First 3D-Printed Neighborhood Now Has First 3D-Printed Houses

Last updated on: 15 December,2019 11:31 pm

Shacks are informal housing put together on an as-needed basis with whatever people are able to find

(Web Desk) - A planned 3D-printed neighborhood has its first completed houses in rural Mexico. The houses are made with a huge 3D printer that’s 33 feet long, and the project was delayed for a few months while the machinery was held up in customs by understandably puzzled officials.

Residents are moving into 500-square-foot homes with two bedrooms, a kitchen, a living room space, and an indoor bathroom with plumbing. They re all built in one sweep of the 3D printer, ICON s Vulcan II, which pipes a special concrete mixture to form exterior and interior walls. The new homes will withstand local weather in a way their builders say is new among 3D printed home technology, which has largely not been tested in the "real world."

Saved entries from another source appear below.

(** X14: a returning call keeps [A] fit for the next one.  When [A] and [B]
    each carry one strictly increasing time index, every frame of [A]
    afterwards, under old keys and new ones alike, carries the index made of
    [A]'s times before the start of [B] followed by [B]'s times, which is
    again strictly increasing.  If [B] starts after the last time of [A]
    nothing is dropped; if [B] starts no later than [A] does, only [B]'s
    times remain. *)
Theorem append_keeps_one_time_index :
  forall (self other self' : SimulationResults) (ta tb : list Z)
         (la na lb nb : Dict.t DataFrame),
    time_indexed self ta la na -> time_indexed other tb lb nb ->
    append_results_from pd_nan self (PyResults other) = Done self' ->
    exists start rest la' na',
      tb = start :: rest
      /\ time_indexed self' (filter (fun t => t <? start) ta ++ tb) la' na'
      /\ ((forall t, In t ta -> t < start) -> time_indexed self' (ta ++ tb) la' na')
      /\ ((forall t, In t ta -> start <= t) -> time_indexed self' tb la' na').
Proof.
  intros self other self' ta tb la na lb nb HA HB Hrun.
  destruct (append_done_time_indexed self other self' ta tb la na lb nb HA HB Hrun)
    as (start & rest & la' & na' & Htb & H).
  exists start, rest, la', na'. split; [exact Htb|]. split; [exact H|]. split.
  - intros Hall. rewrite filter_all in H; [exact H|].
    intros t Ht. apply Z.ltb_lt. now apply Hall.
  - intros Hall. rewrite filter_none in H; [exact H|].
    intros t Ht. apply Z.ltb_ge. now apply Hall.
Qed.


Lemma merged_again : forall template ta start rest (mine o r : Dict.t DataFrame),
  increasing ta = true -> increasing (start :: rest) = true ->
  NoDup (Dict.keys mine) -> NoDup (Dict.keys o) ->
  indexed_by ta mine -> indexed_by (start :: rest) o ->
  merged pd_nan (before start ta) template mine o = Done r ->
  merged pd_nan (before start (filter (fun t => t <? start) ta ++ start :: rest))
    template r o = Done r.
Proof.
  intros template ta start rest mine o r Hta Htb Hndm Hndo Hmine Ho Hr.
  unfold merged.
  rewrite update_all_fixed.
  - unfold only_theirs. rewrite (filter_none _ _ o); [reflexivity|].
    intros [k b] Hin. cbn [fst]. apply negb_false_iff, contains_keys.
    apply (proj2 (merged_covers _ _ _ _ _ _ Hr)).
    unfold Dict.keys. now apply (in_map fst) in Hin.
  - intros k f Hf.
    destruct (merged_frames pd_nan template ta start rest Hta mine o r
                Hndm Hndo Hmine Ho Hr k f Hf)
      as [x [y [-> [Hx [Hy Hc]]]]].
    destruct (resplice start rest x y) as [kept [Hkept Happ]];
      [|exact Hy | exact Htb |].
    + intros t Ht. rewrite Hx in Ht. apply filter_In in Ht.
      now apply Z.ltb_lt.
    + apply spliced_ok. exists kept, y. rewrite <- Hx.
      repeat split; [exact Hkept | exact Hc | now symmetry].
Qed.

(** X16: appending the same results a second time changes nothing.  When
    [A] and [B] each carry one strictly increasing time index and
    [A.append_results_from(B)] returns, the same call made again returns
    too and leaves [A] exactly as the first call left it. *)
Theorem append_twice_is_append_once :
  forall (self other self' : SimulationResults) (ta tb : list Z)
         (la na lb nb : Dict.t DataFrame),
    time_indexed self ta la na -> time_indexed other tb lb nb ->
    append_results_from pd_nan self (PyResults other) = Done self' ->
    append_results_from pd_nan self' (PyResults other) = Done self'.
Proof.
  intros self other self' ta tb la na lb nb HA HB Hrun.
  destruct (append_done_time_indexed self other self' ta tb la na lb nb HA HB Hrun)
    as (start0 & rest0 & la0 & na0 & Htb0 & HA').
  destruct (append_done_indexed self other self' ta tb la na lb nb HA HB Hrun)
    as (start & rest & la' & na' & -> & Hl & Hn & -> & Hhead & Hhead').
  injection Htb0 as <- <-.
  destruct HA' as (Hla0 & Hna0 & Hndl' & Hndn' & Hil' & Hin' & Hinc').
  cbn [set_node set_link link node] in Hla0, Hna0.
  injection Hla0 as <-. injection Hna0 as <-.
  destruct HA as (Hla & Hna & Hndl & Hndn & Hil & Hin & Hta).
  destruct HB as (Hlb & Hnb & Hndlb & Hndnb & Hjl & Hjn & Htb).
  assert (Hha : exists ha, Dict.get "head" na' = Some ha).
  { apply contains_get, contains_keys.
    apply (proj1 (merged_covers _ _ _ _ _ _ Hn)). now apply contains_keys. }
  destruct Hha as [ha Hha].
  apply contains_get in Hhead'. destruct Hhead' as [hb Hhb].
  rewrite (append_exact pd_nan _ other la' na' lb nb ha hb start rest);
    try assumption; try reflexivity.
  - rewrite (Hin' _ _ Hha).
    rewrite (merged_again "flowrate" ta start rest la lb la') by assumption.
    rewrite (merged_again "head" ta start rest na nb na') by assumption.
    reflexivity.
  - exact (Hjn _ _ Hhb).
Qed.

End AppendShape.

(** ** append_results_from on concrete objects *)



Lemma A_time_indexed : time_indexed results_A times_A links_A nodes_A.
Proof.
  repeat split; try (apply distinct_NoDup; reflexivity);
    apply all_indexed_by_sound; reflexivity.
Qed.

Lemma B_time_indexed : time_indexed results_B times_B links_B nodes_B.
Proof.
  repeat split; try (apply distinct_NoDup; reflexivity);
    apply all_indexed_by_sound; reflexivity.
Qed.

Lemma append_keeps_keys_and_adds_new_last_witness :
  exists self' la' na',
    append_results_from (Ok NaN) results_flow_only (PyResults results_tail)
    = Done self'
    /\ self' = mkResults "2020-01-01 00:00:00" (Some "net") 0 (Some la') (Some na')
    /\ Dict.keys la' = ["flowrate"; "velocity"]
    /\ Dict.keys na' = ["head"; "pressure"].
Proof.
  eexists. 
  destruct (append_keeps_keys_and_adds_new_last (Ok NaN)
              results_flow_only results_tail _ links_flow nodes_head
              links_tail nodes_tail eq_refl eq_refl eq_refl eq_refl
              (distinct_NoDup (Dict.keys links_flow) eq_refl)
              (distinct_NoDup (Dict.keys nodes_head) eq_refl)
              (distinct_NoDup (Dict.keys links_tail) eq_refl)
              (distinct_NoDup (Dict.keys nodes_tail) eq_refl)
              eq_refl)
    as (la' & na' & Hself & Hl & Hn & _).
  exists la', na'. split; [reflexivity|]. split; [exact Hself|].
  split; [exact Hl | exact Hn].
Defined.

Lemma append_keeps_one_time_index_witness :
  exists self' la' na',
    append_results_from (Ok NaN) results_A (PyResults results_B) = Done self'
    /\ time_indexed self' [0; 25; 50; 75; 100; 125] la' na'.
Proof.
  eexists.
  destruct (append_keeps_one_time_index (Ok NaN) results_A results_B _
              times_A times_B links_A nodes_A links_B nodes_B
              A_time_indexed B_time_indexed eq_refl)
    as (start & rest & la' & na' & Htb & H & _).
  exists la', na'. split; [reflexivity|].
  injection Htb as <- <-. exact H.
Defined.


Lemma append_twice_is_append_once_witness :
  exists self',
    append_results_from (Ok NaN) results_A (PyResults results_B) = Done self'
    /\ append_results_from (Ok NaN) self' (PyResults results_B) = Done self'.
Proof.
  eexists. split; [reflexivity|].
  apply (append_twice_is_append_once (Ok NaN) results_A results_B _
           times_A times_B links_A nodes_A links_B nodes_B
           A_time_indexed B_time_indexed eq_refl).
Defined.

(** ** append_results_from: what a raise leaves behind *)

Lemma update_all_raised : forall g (d0 d : Dict.t DataFrame) e,
  update_all g d0 = Raised e d ->
  exists pre k a post done,
    d0 = pre ++ (k, a) :: post
    /\ d = done ++ (k, a) :: post
    /\ update_all g pre = Done done
    /\ g k a = Raise e.
Proof.
  intros g. induction d0 as [|[k a] d0 IH]; intros d e H; cbn [update_all] in H;
    [discriminate|].
  destruct (g k a) as [f|e'] eqn:Hg.
  - destruct (update_all g d0) as [r|e' r] eqn:Hr; [discriminate|].
    injection H as <- <-.
    destruct (IH r e' eq_refl) as (pre & k' & a' & post & done & -> & -> & Hpre & Hk).
    exists ((k, a) :: pre), k', a', post, ((k, f) :: done).
    repeat split; try assumption. cbn [update_all]. now rewrite Hg, Hpre.
  - injection H as <- <-.
    exists [], k, a, d0, []. repeat split. exact Hg.
Qed.

Lemma merged_raised : forall pd_nan keep template (mine o r : Dict.t DataFrame) e,
  merged pd_nan keep template mine o = Raised e r ->
  stopped pd_nan keep template mine o e r.
Proof.
  intros pd_nan keep template mine o r e H. unfold merged in H.
  destruct (update_all (spliced pd_nan keep template o) mine) as [d|e' d] eqn:Hd.
  - destruct (only_theirs mine o) as [|entry news] eqn:Hnew; [discriminate|].
    destruct (masked_template pd_nan keep template d) as [kept|e'] eqn:Hm;
      [discriminate|].
    injection H as <- <-.
    exists mine, [], d. rewrite !app_nil_r.
    repeat split; try assumption. rewrite Hnew. discriminate.
  - injection H as <- <-.
    destruct (update_all_raised _ mine d e' Hd)
      as (pre & k & a & post & done & -> & -> & Hpre & Hk).
    exists pre, ((k, a) :: post), done. repeat split; assumption.
Qed.

Lemma stopped_keys : forall pd_nan keep template (mine o r : Dict.t DataFrame) e,
  stopped pd_nan keep template mine o e r -> Dict.keys r = Dict.keys mine.
Proof.
  intros pd_nan keep template mine o r e (pre & post & done & -> & -> & Hpre & _).
  destruct (update_all_done _ pre done Hpre) as [Hkeys _].
  now rewrite !keys_app, Hkeys.
Qed.

(** X19: what a raise leaves behind.  Once both ['head'] frames are found,
    a call that raises leaves [A] with its timestamp, name and simulation
    time and with one dictionary stopped midway: the frames of the keys
    walked so far are merged, the frame of the key that raised and those of
    the later keys are as they were, and no key has been adopted or lost.
    When the raise comes while merging the links, the node dictionary has
    not been touched; when it comes while merging the nodes, the link
    dictionary is merged completely. *)
Theorem append_raise_leaves_one_dictionary_midway :
  forall (pd_nan : result cell) (self other self' : SimulationResults)
         (la na lb nb : Dict.t DataFrame) (ha hb : DataFrame)
         (start : Z) (rest : list Z) (e : exn),
    link self = Some la -> node self = Some na ->
    link other = Some lb -> node other = Some nb ->
    NoDup (Dict.keys la) -> NoDup (Dict.keys na) ->
    NoDup (Dict.keys lb) -> NoDup (Dict.keys nb) ->
    Dict.get "head" na = Some ha -> Dict.get "head" nb = Some hb ->
    index hb = start :: rest ->
    append_results_from pd_nan self (PyResults other) = Raised e self' ->
    exists la' na',
      self' = mkResults (timestamp self) (network_name self) (sim_time self)
                (Some la') (Some na')
      /\ ((na' = na /\ Dict.keys la' = Dict.keys la
           /\ stopped pd_nan (before start (index ha)) "flowrate" la lb e la')
          \/ (merged pd_nan (before start (index ha)) "flowrate" la lb = Done la'
              /\ Dict.keys na' = Dict.keys na
              /\ stopped pd_nan (before start (index ha)) "head" na nb e na')).
Proof.
  intros pd_nan [stamp name time l nd] other self' la na lb nb ha hb start rest e
    Hla Hna Hlb Hnb Hndl Hndn Hndlb Hndnb Hha Hhb Hidx Hrun.
  cbn [link node] in Hla, Hna. subst l nd.
  rewrite (append_exact pd_nan _ other la na lb nb ha hb start rest) in Hrun
    by (try assumption; reflexivity).
  cbn [timestamp network_name sim_time].
  destruct (merged pd_nan (before start (index ha)) "flowrate" la lb) as [l|e' l]
    eqn:Hl.
  - destruct (merged pd_nan (before start (index ha)) "head" na nb) as [n|e' n]
      eqn:Hn; [discriminate|].
    injection Hrun as <- <-. exists l, n. split; [reflexivity|]. right.
    apply merged_raised in Hn. split; [reflexivity|].
    split; [exact (stopped_keys _ _ _ _ _ _ _ Hn) | exact Hn].
  - injection Hrun as <- <-. exists l, na. split; [reflexivity|]. left.
    apply merged_raised in Hl. split; [reflexivity|].
    split; [exact (stopped_keys _ _ _ _ _ _ _ Hl) | exact Hl].
Qed.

The international nonprofit New Story, working in partnership with ICON, works to reduce not just homelessness, but “survival mode” living around the world. Researchers estimate that up to 1.6 billion people around the world are housing-insecure or live in inadequate housing, like the shacks that New Story is hoping to replace in the rural Mexican community where it’s 3D-printing houses.

Shacks are informal housing put together on an as-needed basis with whatever people are able to find, and they usually lack amenities that are considered basic human rights. Residents told Fast Company they were used to placing buckets around every time it rains because of the amount of water that comes through their makeshift roofs, and most haven’t ever had indoor plumbing.